The Ideals and Reality of the Pennsylvania Plan

The United States’ vision for the Pennsylvania Plan essentially centers on achieving economic revitalization through the reshoring of manufacturing, aiming to replicate China’s path of high growth, high inflation, and high income from the 1990s. The core logic behind this vision is that restoring manufacturing capacity will enable the replication of China’s economic miracle of that era.

However, whether analyzed from the supply side or the demand side, this goal is simply impossible to achieve. The global economic landscape of the 1990s was entirely different from today’s: the world before 2008 was an era of extremely robust demand and severe supply shortages. In particular, after China’s reform and opening-up, the entry of one billion people into the global market generated an unprecedented surge in demand. At that time, a large portion of the population had not yet achieved a moderately prosperous life, and demand for industrial goods such as home appliances and automobiles was in an explosive growth phase. The scale of this growth is something the current world cannot replicate.

Artificial Demand Under the Fiat Money System

Global economic growth since 2008 has essentially been driven by artificial demand stimulated through money printing.
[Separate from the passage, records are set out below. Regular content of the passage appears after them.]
(* ===== verification/TimeQueueSteps.v ===== *)
(** * The operations of the due-time queue

    The calendar, and what each operation does to the invariant and to the
    abstract queue: a new task replaces the one of its name, a cancellation
    removes it, and [takeDue] runs exactly the due tasks, in order. *)

From Stdlib Require Import Sorting.Sorted.
From S2P Require Import Prelude GoStrings GoHeap TimeQueue TimeQueueInvariant.

(** ** The calendar *)

Ltac unfold_time := unfold day_ns, hour_ns, minute_ns, second_ns in *.

Lemma local_day_bounds offset t :
  local_day offset t * day_ns <= t + offset < local_day offset t * day_ns + day_ns.
Proof.
  unfold local_day. pose proof (Z.div_mod (t + offset) day_ns ltac:(by unfold_time)).
  pose proof (Z.mod_pos_bound (t + offset) day_ns ltac:(by unfold_time)). lia.
Qed.

Lemma local_day_unique offset t d : d * day_ns <= t + offset < d * day_ns + day_ns →
  local_day offset t = d.
Proof.
  intros Hd. unfold local_day. symmetry. apply (Z.div_unique_pos _ _ _ (t + offset - d * day_ns)); lia.
Qed.

Section steps.
Context {Callback : Type}.
#[local] Abbreviation task := (task Callback).
#[local] Abbreviation Service := (Service Callback).

(** A moment has the clock [h:m:00] in a location. *)
Definition at_clock (offset h m t : Z) : Prop :=
  t + offset = local_day offset t * day_ns + h * hour_ns + m * minute_ns.

Lemma date_at_clock offset d h m : 0 <= h <= 23 → 0 <= m <= 59 →
  at_clock offset h m (date_at offset d h m) ∧ local_day offset (date_at offset d h m) = d.
Proof.
  intros Hh Hm. assert (local_day offset (date_at offset d h m) = d) as E.
  { apply local_day_unique. unfold date_at. unfold_time. lia. }
  split; [|done]. unfold at_clock. rewrite E. unfold date_at. lia.
Qed.

Lemma at_clock_date offset h m t : at_clock offset h m t →
  t = date_at offset (local_day offset t) h m.
Proof. unfold at_clock, date_at. lia. Qed.

Lemma nextMinute_spec now : now < nextMinute now <= now + minute_ns
  ∧ (nextMinute now - zero_time) mod minute_ns = 0.
Proof.
  unfold nextMinute, Truncate.
  pose proof (Z.mod_pos_bound (now - zero_time) minute_ns ltac:(by unfold_time)). split; [lia|].
  pose proof (Z.div_mod (now - zero_time) minute_ns ltac:(by unfold_time)).
  replace (now - (now - zero_time) mod minute_ns + minute_ns - zero_time)
    with (((now - zero_time) / minute_ns + 1) * minute_ns) by lia.
  apply Z.mod_mul. by unfold_time.
Qed.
The increase in GDP generated by printing one U.S. dollar no longer equals one dollar, indicating that the effectiveness of quantitative easing has reached its limit.

This raises a thought-provoking question: During the First and Second Industrial Revolutions, significant increases in productivity led to a general decline in prices; however, since the Third Industrial Revolution, despite the accelerated pace of technological progress, prices have continued to rise. The core reason lies in the shift in the monetary system: during the Industrial Revolutions, the gold standard strictly constrained money supply; today, under the fiat money system, the rate of money printing far exceeds the rate of production.
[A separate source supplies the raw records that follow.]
Lemma pending_runs q ops q' ran t : runs q ops q' ran → pending q t → kind t = kindOneShot →
  Forall (avoids (name t)) ops →
  (pending q' t ∧ filter (λ x, id x = id t) ran = [])
  ∨ (spent q' t ∧ filter (λ x, id x = id t) ran = [t]).
Proof.
  induction 1 as [q|q op q1 r1 ops q' r2 Hn Ha Hr IH]; intros Hp Hk Hav; [by left|].
  apply Forall_cons in Hav as [Hav1 Hav].
  destruct (pending_step q op q1 r1 t Hp Hk Hn Hav1 Ha) as [[Hp1 E1]|[Hs1 E1]].
  - destruct (IH Hp1 Hk Hav) as [[Hp2 E2]|[Hs2 E2]]; [left|right]; (split; [done|]);
      by rewrite filter_app, E1, E2.
  - destruct (spent_runs _ _ _ _ t Hr Hs1 Hav) as [Hs2 E2]. right. split; [done|].
    by rewrite filter_app, E1, E2.
Qed.

(** ** The properties *)

(** C24: Whatever the operations performed, every task in the heap is either the
    current task of its name or a cancelled one waiting to be dropped, never
    both, so that the counters of a snapshot always balance; and a collection
    with the clock not set back, which runs the due tasks, leaves fewer cancelled
    tasks than the threshold. *)
Theorem queue_accounting (q : Service) : tq_reachable q →
  let s := TakeSnapshot q in
  Pending s = Named s + Canceled s
  ∧ (∀ t, t ∈ items q → (id t ∈ canceled q ↔ byName q !! name t ≠ Some (id t)))
  ∧ ∀ now q' ran, ids_left q → ¬ rewound q now → takeDue q now = Some (q', ran) →
      Canceled (TakeSnapshot q') < staleThreshold q'.
Proof.
  intros [Hwf Ht]%reachable_queue_wf. cbn zeta. pose proof (wf_inv _ Hwf) as Hi. split; [|split].
  - unfold TakeSnapshot, zlen. cbn [Pending Named Canceled]. rewrite (inv_size _ _ _ _ Hi). lia.
  - intros t Hin. rewrite <- (inv_current _ _ _ _ _ Hi Hin). destruct (decide (id t ∈ canceled q)); tauto.
  - intros now q' ran Hn Hr E. destruct (takeDue_run q now Hwf Hn Hr)
      as (q1 & cbs & E1 & _ & _ & _ & _ & _ & _ & _ & Es & Hc).
    rewrite E in E1. injection E1 as -> ->. rewrite Es. apply Hc, Ht.
Qed.

(** C25: The heap with its lazily dropped tasks implements a table from names to
    tasks.  Unless the clock was set back, collecting the due tasks ends; it
    runs exactly the current tasks whose moment has come, in the order of their
    moments and, at the same moment, of their registration; afterwards one-shot
    tasks are gone, recurring ones have a new identifier and their next moment,
    which is in the future, and the rest of the table is as before. *)
Theorem take_due_spec (q : Service) now : tq_reachable q → ids_left q → ¬ rewound q now →
  ∃ q' cbs, takeDue q now = Some (q', cbs)
    ∧ StronglySorted (λ a b, due a < due b ∨ (due a = due b ∧ id a < id b)) cbs
    ∧ (∀ t, t ∈ cbs ↔ due t <= now ∧ view q !! name t = Some t)
    ∧ (nextID q', view q') = foldl (run_task q now) (nextID q, view q) cbs
    ∧ ∀ nm t, view q' !! nm = Some t → now < due t.
Proof.
  intros [Hwf _]%reachable_queue_wf Hn Hr.
  destruct (takeDue_run q now Hwf Hn Hr) as (q' & cbs & E & _ & Hs & Hc & Hf & Hd & _).
  exists q', cbs. split; [done|]. split; [|done].
  clear - Hs. induction Hs as [|t l _ IH Hl]; constructor; [done|].
  eapply Forall_impl; [exact Hl|]. intros x Hx. by apply Less_true.
Qed.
The demand generated by this excessive money supply is merely an illusion of money; once the bubble bursts, the economy will immediately enter deflation. The market performance following the collapse of China’s real estate market is the most typical example: high mortgage burdens have suppressed the public’s real consumption demand. The situation in the United States is essentially the same; the massive monetary easing of the past few decades has ultimately led to a collective contraction in consumption.

Economic Distortions Caused by Western Subsidy Policies

In recent years, Western countries, including the U.S., have been using public funds to forcibly distort markets in an effort to suppress China. To sever the connection between Western markets and China’s new-quality productive forces, they have been forced to use public funds to heavily subsidize domestic industries: massive subsidies have been poured into sectors such as electric vehicles, semiconductors, shipbuilding, rare earths, and 5G base stations, and all of this spending ultimately translates into government debt.

These subsidies essentially amount to spending money unnecessarily. Originally, Chinese products were high-quality and affordable, and free trade could have fully facilitated the optimal allocation of global resources. However, the United States, Europe, Japan, South Korea, and Southeast Asia are now all duplicating the same industries: everyone is investing in rare earths, steel, and semiconductors, leading to severe global overcapacity and a significant decline in the efficiency of resource allocation.

This debt-driven economic growth model is inherently unsustainable, and the result of all nations simultaneously ramping up production will inevitably be a continuous rise in global deflationary pressures in the future.